Lemma track_all_live req now l
    (st : gmap string addrDial * dialQueue * pendRequest) :
  filed_under_addr st.1.1 →
  (∀ k, live st.1.1 k → live (foldl (track_one req now) st l).1.1 k) ∧
  pr_addrs (foldl (track_one req now) st l).2 ⊆ pr_addrs st.2 ∧
  (∀ k, k ∈ pr_addrs (foldl (track_one req now) st l).2 →
        k ∈ Addr <$> l → live (foldl (track_one req now) st l).1.1 k).
Proof.
  revert st. induction l as [|x l IH]; intros st Hfiled.
  { simpl. split_and!; [done|done|]. by intros k _ ?%not_elem_of_nil. }
  cbn [foldl]. destruct (track_one_live req now st x Hfiled) as (Hm1 & Hs1 & Hx1).
  destruct (IH _ (track_one_filed req now st x Hfiled)) as (Hm & Hs & Hl).
  split_and!.
  - intros k Hk. by apply Hm, Hm1.
  - set_solver.
  - intros k Hk. rewrite fmap_cons. intros [->|Hin]%elem_of_cons; [|by apply Hl].
    apply Hm, Hx1. set_solver.
Qed.

Lemma addNewRequest_live s now req addrs addrErrs w :
  filed_under_addr (trackedDials w) → pending_live w →
  pending_live (addNewRequest s now req addrs addrErrs w).1.
Proof.
  intros Hfiled Hw. unfold addNewRequest. set (pr0 := mkPend _ _ _).
  destruct (track_all_live req now
    (rankAddrs s addrs (GetSimultaneousConnect (req_ctx req)).1.1)
    (trackedDials w, dq w, pr0) Hfiled) as (Hm & Hs & Hl).
  destruct (foldl _ _ _) as [[tracked q] pr]. simpl in *.
  assert (Hold : ∀ pr1, pr1 ∈ pendingRequests w →
            pr_addrs pr1 ≠ ∅ ∧ ∀ k, k ∈ pr_addrs pr1 → live tracked k).
  { intros pr1 Hin. destruct (Hw pr1 Hin) as [Hne Hlive]. split; [done|].
    intros k Hk. by apply Hm, Hlive. }
  destruct (decide (size (pr_addrs pr) = 0)) as [Hz|Hnz].
  - rewrite (bool_decide_eq_true_2 _ Hz). exact Hold.
  - rewrite (bool_decide_eq_false_2 _ Hnz). intros pr1. simpl.
    intros [Hin|Hin%list_elem_of_singleton]%elem_of_app; [by apply Hold|].
    subst pr1.
    split; [by rewrite <- addrs_size_zero|].
    intros k Hk. apply Hl; [done|]. apply Hs in Hk.
    unfold pr0 in Hk. simpl in Hk. by apply elem_of_list_to_set in Hk.
Qed.

Lemma pending_live_frame w w' :
  pendingRequests w' = pendingRequests w → trackedDials w' = trackedDials w →
  pending_live w → pending_live w'.
Proof. unfold pending_live. by intros -> ->. Qed.

Lemma dial_one_live s now (st : dialWorker * list output) adelay :
  pending_live st.1 → pending_live (dial_one s now st adelay).1.
Proof.
  destruct st as [w out]. simpl. intros Hw. unfold dial_one.
  destruct (trackedDials w !! Addr adelay) as [ad0|] eqn:H0; [|done].
  pose proof (pending_live_insert (Addr adelay) ad0 (mark_dialed now ad0) w
                H0 eq_refl Hw) as Hw1.
  set (w1 := set_tracked _ w) in *. simpl.
  destruct (dialNextAddr s (ad_ctx ad0) (ad_addr ad0)) as [e|]; [|done].
  pose proof (dispatchError_live s (Addr adelay) (Some e) w1 Hw1) as H.
  by destruct (dispatchError s (Addr adelay) (Some e) w1).
Qed.

Lemma step_live w ev :
  filed_under_addr (trackedDials w) → pending_live w →
  pending_live (step w ev).1.
Proof.
  intros Hfiled Hw. destruct ev as [s now req|s now|s now res|]; simpl; [| | |done].
  - unfold on_request.
    destruct (bestAcceptableConnToPeer s (req_ctx req)) as [c err].
    destruct (bool_decide (is_Some c) || bool_decide (is_Some err)); [done|].
    destruct (addrsForDial s (req_ctx req)) as [[addrs addrErrs] [e|]]; [done|].
    destruct (tracked_conn (trackedDials w) addrs); [done|].
    pose proof (addNewRequest_live s now req addrs addrErrs w Hfiled Hw) as H.
    destruct (addNewRequest s now req addrs addrErrs w) as [w1 out].
    cbn [fst] in *. eapply pending_live_frame; [| |exact H].
    + apply scheduleNextDial_pending.
    + apply scheduleNextDial_tracked.
  - unfold on_timer. destruct (NextBatch (dq w)) as [batch rest].
    assert (∀ l st, pending_live st.1 →
      pending_live (foldl (dial_one s now) st l).1) as Hfold.
    { induction l as [|x l IH]; intros st Hst; [done|].
      simpl. by apply IH, dial_one_live. }
    specialize (Hfold batch (set_dq rest w, []) Hw).
    destruct (foldl _ _ _) as [w1 out]. cbn [fst] in *.
    eapply pending_live_frame; [| |exact Hfold].
    + by rewrite scheduleNextDial_pending.
    + by rewrite scheduleNextDial_tracked.
  - unfold on_result.
    destruct (trackedDials w !! res_Addr res) as [ad0|] eqn:H0; [|done].
    destruct (res_Kind res).
    { cbn [fst]. eapply pending_live_frame;
        [apply scheduleNextDial_pending|apply scheduleNextDial_tracked|].
      by apply (pending_live_insert _ ad0). }
    set (w1 := set_inflight _ w).
    assert (pending_live
      (match res_Conn res with
       | Some rc => handleSuccess s (res_Addr res) rc w1
       | None => handleError s (res_Addr res) res w1
       end).1) as H.
    { destruct (res_Conn res); [by apply handleSuccess_live|].
      by apply dispatchError_live. }
    destruct (match res_Conn res with Some _ => _ | None => _ end) as [w2 out].
    cbn [fst] in *. eapply pending_live_frame; [| |exact H].
    + apply scheduleNextDial_pending.
    + apply scheduleNextDial_tracked.
Qed.

End pending_facts.

(** X19. In every state the loop reaches, each pending request waits on at
    least one address, and every address it waits on has a tracked dial
    that has recorded no error: a request is never left waiting on a dial
    that already failed or was deleted. *)
Theorem pending_requests_wait_on_live_dials
    (p : PeerID) (evs : list event) (w : dialWorker) (pr : pendRequest) :
  w ∈ states (newDialWorker p) evs → pr ∈ pendingRequests w →
  pr_addrs pr ≠ ∅ ∧
  ∀ k, k ∈ pr_addrs pr → ∃ ad, trackedDials w !! k = Some ad ∧ ad_err ad = None.
Proof.
  intros Hw. revert pr.
  assert (filed_under_addr (trackedDials w) ∧ pending_live w) as [_ H];
    [|exact H].
  revert Hw.
  apply (states_reached
           (λ w, filed_under_addr (trackedDials w) ∧ pending_live w)).
  - intros w0 ev [Hf Hl]. split; [by apply step_filed|by apply step_live].
  - split.
    + intros k ad. simpl. by rewrite lookup_empty.
    + by intros pr0 ?%not_elem_of_nil.
Qed.

Lemma pending_requests_wait_on_live_dials_witness :
  pr_addrs (mkPend (mkRequest Scenario.plain_ctx 1)
              (mkDialError "peer" [] None) {[Scenario.addrA]}) ≠ ∅ ∧
  ∀ k, k ∈ pr_addrs (mkPend (mkRequest Scenario.plain_ctx 1)
                       (mkDialError "peer" [] None) {[Scenario.addrA]}) →
    ∃ ad, trackedDials Scenario.tracking_addrA !! k = Some ad ∧ ad_err ad = None.
Proof.
  apply (pending_requests_wait_on_live_dials "peer"
           [EvRequest Scenario.dialing 0 (mkRequest Scenario.plain_ctx 1)]
           Scenario.tracking_addrA
           (mkPend (mkRequest Scenario.plain_ctx 1)
              (mkDialError "peer" [] None) {[Scenario.addrA]})).
  - vm_compute. apply list_elem_of_In. right. left. reflexivity.
  - vm_compute. apply list_elem_of_In. left. reflexivity.
Defined.

(** ** Queued addresses have not been dialed *)

Section queue_in_worker.

Implicit Types (w : dialWorker) (s : Swarm) (k : Multiaddr) (ad : addrDial)
  (t : gmap string addrDial) (q : dialQueue).

Lemma keeps_dialed_refl t : keeps_dialed t t.
Proof. intros k ad H. eauto. Qed.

○ ○ ○ ○

§ **Problem to solve**
Above are the records; from them, give again exactly the lines from the one containing "destruct (dialNextAddr s" through the one containing "- unfold on_result.", both included.

§ **Answer box**
  destruct (dialNextAddr s (ad_ctx ad0) (ad_addr ad0)) as [e|]; [|done].
  pose proof (dispatchError_live s (Addr adelay) (Some e) w1 Hw1) as H.
  by destruct (dispatchError s (Addr adelay) (Some e) w1).
Qed.

Lemma step_live w ev :
  filed_under_addr (trackedDials w) → pending_live w →
  pending_live (step w ev).1.
Proof.
  intros Hfiled Hw. destruct ev as [s now req|s now|s now res|]; simpl; [| | |done].
  - unfold on_request.
    destruct (bestAcceptableConnToPeer s (req_ctx req)) as [c err].
    destruct (bool_decide (is_Some c) || bool_decide (is_Some err)); [done|].
    destruct (addrsForDial s (req_ctx req)) as [[addrs addrErrs] [e|]]; [done|].
    destruct (tracked_conn (trackedDials w) addrs); [done|].
    pose proof (addNewRequest_live s now req addrs addrErrs w Hfiled Hw) as H.
    destruct (addNewRequest s now req addrs addrErrs w) as [w1 out].
    cbn [fst] in *. eapply pending_live_frame; [| |exact H].
    + apply scheduleNextDial_pending.
    + apply scheduleNextDial_tracked.
  - unfold on_timer. destruct (NextBatch (dq w)) as [batch rest].
    assert (∀ l st, pending_live st.1 →
      pending_live (foldl (dial_one s now) st l).1) as Hfold.
    { induction l as [|x l IH]; intros st Hst; [done|].
      simpl. by apply IH, dial_one_live. }
    specialize (Hfold batch (set_dq rest w, []) Hw).
    destruct (foldl _ _ _) as [w1 out]. cbn [fst] in *.
    eapply pending_live_frame; [| |exact Hfold].
    + by rewrite scheduleNextDial_pending.
    + by rewrite scheduleNextDial_tracked.
  - unfold on_result.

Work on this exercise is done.